[EXCERPTED RECORDS Boundary: Start]
(* ===== verification/RangeConcurrent.v ===== *)
(** * The range allocator in atomic steps

    The operations of [range_allocator.go] as the goroutines run them: a call of a
    [CidrSet] method is one step, for it holds the set's mutex from start to end;
    so is a call to the informer cache or to the API server, and a read of
    [r.cidrSets], which never changes.  Between two steps other workers run.

    Run alone, each operation is the sequential one of [RangeAllocator]. *)

From S2P Require Import Prelude GoNet CidrSet Kube CidrAllocator RangeAllocator Interleaving Ownership.

Local Open Scope go_scope.

Notation rproc := (proc rangeAllocator).

Section threads.
Context (K : Kube).

Definition occupyCIDRs_proc (node : Node) : rproc unit :=
  pforeachi 0 (PodCIDRs node) (λ idx cidr,
    match ParseCIDRSloppy K cidr with
    | inl _ => pfail (ErrParseNode node)
    | inr podCIDR =>
        let* r := patom gget in
        if (length (cidrSets r) <=? idx)%nat then pfail (ErrNoClusterCIDR node cidr idx)
        else
          pcatch (patom (on_set idx (λ s, Occupy s (Some podCIDR))))
                 (λ e, pfail (ErrV ("failed to mark cidr[" +:+ IPNet_String (Some podCIDR) +:+
                                    "] at idx [" +:+ Uitoa (Z.of_nat idx) +:+
                                    "] as occupied for node: " +:+ Name node +:+ ": ") e))
    end).

Definition release_all_proc (allocatedCIDRs : list (option IPNet)) : rproc unit :=
  pforeachi 0 allocatedCIDRs (λ idx cidr,
    pcatch (patom (on_set idx (λ s, Release s cidr))) (λ _, pret tt)).

Definition updateCIDRsAllocation_proc (nodeName : string) (allocatedCIDRs : list (option IPNet))
    : rproc unit :=
  let cidrsString := ipnetToStringList allocatedCIDRs in
  let* node := patom (nodeLister_Get K nodeName) in
  if (length (PodCIDRs node) =? length allocatedCIDRs)%nat &&
     bool_decide (PodCIDRs node = cidrsString) then pret tt
  else if negb (length (PodCIDRs node) =? 0)%nat then release_all_proc allocatedCIDRs
  else
    let* res := patch_attempts_proc K cidrUpdateRetries None (Name node) cidrsString in
    match res with
    | None => pret tt
    | Some err =>
        let* _ := patom (RecordNodeStatusChange node "CIDRAssignmentFailed") in
        let* _ := (if IsServerTimeout K err then pret tt else release_all_proc allocatedCIDRs) in
        pfail err
    end.

Fixpoint allocate_each_proc (node : Node) (n idx : nat) : rproc (list (option IPNet)) :=
  match n with
  | O => pret []
  | S n' =>
      let* podCIDR := pcatch (patom (on_set idx AllocateNext)) (λ e,
        let* _ := patom (RecordNodeStatusChange node "CIDRNotAvailable") in
        pfail (ErrV ("failed to allocate cidr from cluster cidr at idx:" +:+
                     Uitoa (Z.of_nat idx) +:+ ": ") e)) in
      let* rest := allocate_each_proc node n' (S idx) in
      pret (Some podCIDR :: rest)
  end.

Definition AllocateOrOccupyCIDR_proc (node : option Node) : rproc unit :=
  match node with
  | None => pret tt
  | Some node =>
      if (0 <? length (PodCIDRs node))%nat then occupyCIDRs_proc node
      else
        let* r := patom gget in
        let* allocatedCIDRs := allocate_each_proc node (length (cidrSets r)) 0 in
        updateCIDRsAllocation_proc (Name node) allocatedCIDRs
  end.

Definition ReleaseCIDR_proc (node : option Node) : rproc unit :=
  match node with
  | None => pret tt
  | Some node =>
      pforeachi 0 (PodCIDRs node) (λ idx cidr,
        match ParseCIDRSloppy K cidr with
        | inl e => pfail (ErrV ("failed to parse CIDR " +:+ cidr +:+ " on Node " +:+ Name node +:+ ": ") e)
        | inr podCIDR =>
            let* r := patom gget in
            if (length (cidrSets r) <=? idx)%nat then pfail (ErrNoClusterCIDR node cidr idx)
            else
              pcatch (patom (on_set idx (λ s, Release s (Some podCIDR))))
                     (λ e, pfail (ErrV ("error when releasing CIDR " +:+ cidr +:+ ": ") e))
        end)
  end.
End threads.

(** ** Alone, a thread is the sequential code *)

Section sequential.
Context (K : Kube).

Lemma occupyCIDRs_run node r : prun (occupyCIDRs_proc K node) r = occupyCIDRs K node r.
Proof. unfold occupyCIDRs_proc, occupyCIDRs. go_run. Qed.

Lemma release_all_run l r : prun (release_all_proc l) r = release_all l r.
Proof. unfold release_all_proc, release_all. go_run. Qed.

Lemma updateCIDRsAllocation_run name l r :
  prun (updateCIDRsAllocation_proc K name l) r = updateCIDRsAllocation K name l r.
Proof.
  pose proof release_all_run. pose proof (patch_attempts_run (S := rangeAllocator) K).
  unfold updateCIDRsAllocation_proc, updateCIDRsAllocation. go_run.
Qed.

Lemma allocate_each_run node n idx r :
  prun (allocate_each_proc node n idx) r = allocate_each node n idx r.
Proof. revert idx r. induction n as [|n IH]; cbn [allocate_each_proc allocate_each]; go_run. Qed.
End sequential.

(** A worker that is not interrupted does what the sequential model says: run
    alone from any state, the atomic steps of [AllocateOrOccupyCIDR] and
    [ReleaseCIDR] have the same result and leave the same state as the operations
    of [RangeAllocator]. *)
Theorem range_steps_sequential K node r :
  prun (AllocateOrOccupyCIDR_proc K node) r = range_AllocateOrOccupyCIDR K node r ∧
  prun (ReleaseCIDR_proc K node) r = range_ReleaseCIDR K node r.
Proof.
  pose proof (occupyCIDRs_run K). pose proof allocate_each_run. pose proof (updateCIDRsAllocation_run K).
  split; destruct node as [node|]; [|done| |done];
    unfold AllocateOrOccupyCIDR_proc, range_AllocateOrOccupyCIDR, ReleaseCIDR_proc, range_ReleaseCIDR; go_run.
Qed.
[EXCERPTED RECORDS Boundary: End]
**TASK DETAILS**
Set down every record above exactly as given.

**RESULT BELOW**
(* ===== verification/RangeConcurrent.v ===== *)
(** * The range allocator in atomic steps

    The operations of [range_allocator.go] as the goroutines run them: a call of a
    [CidrSet] method is one step, for it holds the set's mutex from start to end;
    so is a call to the informer cache or to the API server, and a read of
    [r.cidrSets], which never changes.  Between two steps other workers run.

    Run alone, each operation is the sequential one of [RangeAllocator]. *)

From S2P Require Import Prelude GoNet CidrSet Kube CidrAllocator RangeAllocator Interleaving Ownership.

Local Open Scope go_scope.

Notation rproc := (proc rangeAllocator).

Section threads.
Context (K : Kube).

Definition occupyCIDRs_proc (node : Node) : rproc unit :=
  pforeachi 0 (PodCIDRs node) (λ idx cidr,
    match ParseCIDRSloppy K cidr with
    | inl _ => pfail (ErrParseNode node)
    | inr podCIDR =>
        let* r := patom gget in
        if (length (cidrSets r) <=? idx)%nat then pfail (ErrNoClusterCIDR node cidr idx)
        else
          pcatch (patom (on_set idx (λ s, Occupy s (Some podCIDR))))
                 (λ e, pfail (ErrV ("failed to mark cidr[" +:+ IPNet_String (Some podCIDR) +:+
                                    "] at idx [" +:+ Uitoa (Z.of_nat idx) +:+
                                    "] as occupied for node: " +:+ Name node +:+ ": ") e))
    end).

Definition release_all_proc (allocatedCIDRs : list (option IPNet)) : rproc unit :=
  pforeachi 0 allocatedCIDRs (λ idx cidr,
    pcatch (patom (on_set idx (λ s, Release s cidr))) (λ _, pret tt)).

Definition updateCIDRsAllocation_proc (nodeName : string) (allocatedCIDRs : list (option IPNet))
    : rproc unit :=
  let cidrsString := ipnetToStringList allocatedCIDRs in
  let* node := patom (nodeLister_Get K nodeName) in
  if (length (PodCIDRs node) =? length allocatedCIDRs)%nat &&
     bool_decide (PodCIDRs node = cidrsString) then pret tt
  else if negb (length (PodCIDRs node) =? 0)%nat then release_all_proc allocatedCIDRs
  else
    let* res := patch_attempts_proc K cidrUpdateRetries None (Name node) cidrsString in
    match res with
    | None => pret tt
    | Some err =>
        let* _ := patom (RecordNodeStatusChange node "CIDRAssignmentFailed") in
        let* _ := (if IsServerTimeout K err then pret tt else release_all_proc allocatedCIDRs) in
        pfail err
    end.

Fixpoint allocate_each_proc (node : Node) (n idx : nat) : rproc (list (option IPNet)) :=
  match n with
  | O => pret []
  | S n' =>
      let* podCIDR := pcatch (patom (on_set idx AllocateNext)) (λ e,
        let* _ := patom (RecordNodeStatusChange node "CIDRNotAvailable") in
        pfail (ErrV ("failed to allocate cidr from cluster cidr at idx:" +:+
                     Uitoa (Z.of_nat idx) +:+ ": ") e)) in
      let* rest := allocate_each_proc node n' (S idx) in
      pret (Some podCIDR :: rest)
  end.

Definition AllocateOrOccupyCIDR_proc (node : option Node) : rproc unit :=
  match node with
  | None => pret tt
  | Some node =>
      if (0 <? length (PodCIDRs node))%nat then occupyCIDRs_proc node
      else
        let* r := patom gget in
        let* allocatedCIDRs := allocate_each_proc node (length (cidrSets r)) 0 in
        updateCIDRsAllocation_proc (Name node) allocatedCIDRs
  end.

Definition ReleaseCIDR_proc (node : option Node) : rproc unit :=
  match node with
  | None => pret tt
  | Some node =>
      pforeachi 0 (PodCIDRs node) (λ idx cidr,
        match ParseCIDRSloppy K cidr with
        | inl e => pfail (ErrV ("failed to parse CIDR " +:+ cidr +:+ " on Node " +:+ Name node +:+ ": ") e)
        | inr podCIDR =>
            let* r := patom gget in
            if (length (cidrSets r) <=? idx)%nat then pfail (ErrNoClusterCIDR node cidr idx)
            else
              pcatch (patom (on_set idx (λ s, Release s (Some podCIDR))))
                     (λ e, pfail (ErrV ("error when releasing CIDR " +:+ cidr +:+ ": ") e))
        end)
  end.
End threads.

(** ** Alone, a thread is the sequential code *)

Section sequential.
Context (K : Kube).

Lemma occupyCIDRs_run node r : prun (occupyCIDRs_proc K node) r = occupyCIDRs K node r.
Proof. unfold occupyCIDRs_proc, occupyCIDRs. go_run. Qed.

Lemma release_all_run l r : prun (release_all_proc l) r = release_all l r.
Proof. unfold release_all_proc, release_all. go_run. Qed.

Lemma updateCIDRsAllocation_run name l r :
  prun (updateCIDRsAllocation_proc K name l) r = updateCIDRsAllocation K name l r.
Proof.
  pose proof release_all_run. pose proof (patch_attempts_run (S := rangeAllocator) K).
  unfold updateCIDRsAllocation_proc, updateCIDRsAllocation. go_run.
Qed.

Lemma allocate_each_run node n idx r :
  prun (allocate_each_proc node n idx) r = allocate_each node n idx r.
Proof. revert idx r. induction n as [|n IH]; cbn [allocate_each_proc allocate_each]; go_run. Qed.
End sequential.

(** A worker that is not interrupted does what the sequential model says: run
    alone from any state, the atomic steps of [AllocateOrOccupyCIDR] and
    [ReleaseCIDR] have the same result and leave the same state as the operations
    of [RangeAllocator]. *)
Theorem range_steps_sequential K node r :
  prun (AllocateOrOccupyCIDR_proc K node) r = range_AllocateOrOccupyCIDR K node r ∧
  prun (ReleaseCIDR_proc K node) r = range_ReleaseCIDR K node r.
Proof.
  pose proof (occupyCIDRs_run K). pose proof allocate_each_run. pose proof (updateCIDRsAllocation_run K).
  split; destruct node as [node|]; [|done| |done];
    unfold AllocateOrOccupyCIDR_proc, range_AllocateOrOccupyCIDR, ReleaseCIDR_proc, range_ReleaseCIDR; go_run.
Qed.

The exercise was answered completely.